> [Task]:
Nothing but the lines from the one with "Definition byte_of (z" through the final line of the entries below should be written out, each exactly as given.

> [Information provided]:
· · · · ·

(** * mailpitclient: the request engine, the query options and the flexible
    decoding types, embedded from the Go sources.

    Layout: the parts of Go's standard library the client calls (strings,
    strconv, encoding/base64, net/url, encoding/json, the part of net/http that
    builds a request) come first, each in a module named after its package;
    then errors.go, the data types with their methods, client.go and the
    operations; the lemmas and theorems follow the definitions.

    Conventions.
    - A Go [string] or [[]byte] is a [string] (a sequence of 8-bit [ascii]).
    - A Go [int] is a [Z] in the 64-bit range; where the code increments one
      the wrap-around is written out ([wrap_int]).
    - A nil pointer, nil slice or nil error is [None].
    - A library error keeps its class and its text ([LibError]). *)

From Stdlib Require Import ZArith Ascii String List Lia Bool.
From stdpp Require Import gmap strings list fin_maps sorting.

Local Open Scope Z_scope.

(** ** Bytes *)

Definition byte_val (c : ascii) : Z := Z.of_N (N_of_ascii c).
Definition byte_of (z : Z) : ascii := ascii_of_N (Z.to_N (z mod 256)).

Definition in_range (lo hi c : ascii) : bool :=
  (byte_val lo <=? byte_val c) && (byte_val c <=? byte_val hi).

Definition is_lower (c : ascii) : bool := in_range "a" "z" c.
Definition is_upper (c : ascii) : bool := in_range "A" "Z" c.
Definition is_digit (c : ascii) : bool := in_range "0" "9" c.
Definition is_alpha (c : ascii) : bool := is_lower c || is_upper c.

Definition byte_eqb (a b : ascii) : bool := Ascii.eqb a b.

(** Membership of a byte in a set of bytes given as a string. *)
Fixpoint byte_in (c : ascii) (set : string) : bool :=
  match set with
  | EmptyString => false
  | String d rest => byte_eqb c d || byte_in c rest
  end.

Definition quote_char : ascii := ascii_of_nat 34.
Definition backslash : ascii := ascii_of_nat 92.
Definition apostrophe : ascii := ascii_of_nat 39.

Definition str1 (c : ascii) : string := String c EmptyString.

(** Go's 64-bit [int]. *)
Definition int_min : Z := - 2 ^ 63.
Definition int_max : Z := 2 ^ 63 - 1.
Definition is_int (z : Z) : bool := (int_min <=? z) && (z <=? int_max).
Definition wrap_int (z : Z) : Z := (z + 2 ^ 63) mod 2 ^ 64 - 2 ^ 63.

· · · · ·

> [Response to the exercise]:
Definition byte_of (z : Z) : ascii := ascii_of_N (Z.to_N (z mod 256)).

Definition in_range (lo hi c : ascii) : bool :=
  (byte_val lo <=? byte_val c) && (byte_val c <=? byte_val hi).

Definition is_lower (c : ascii) : bool := in_range "a" "z" c.
Definition is_upper (c : ascii) : bool := in_range "A" "Z" c.
Definition is_digit (c : ascii) : bool := in_range "0" "9" c.
Definition is_alpha (c : ascii) : bool := is_lower c || is_upper c.

Definition byte_eqb (a b : ascii) : bool := Ascii.eqb a b.

(** Membership of a byte in a set of bytes given as a string. *)
Fixpoint byte_in (c : ascii) (set : string) : bool :=
  match set with
  | EmptyString => false
  | String d rest => byte_eqb c d || byte_in c rest
  end.

Definition quote_char : ascii := ascii_of_nat 34.
Definition backslash : ascii := ascii_of_nat 92.
Definition apostrophe : ascii := ascii_of_nat 39.

Definition str1 (c : ascii) : string := String c EmptyString.

(** Go's 64-bit [int]. *)
Definition int_min : Z := - 2 ^ 63.
Definition int_max : Z := 2 ^ 63 - 1.
Definition is_int (z : Z) : bool := (int_min <=? z) && (z <=? int_max).
Definition wrap_int (z : Z) : Z := (z + 2 ^ 63) mod 2 ^ 64 - 2 ^ 63.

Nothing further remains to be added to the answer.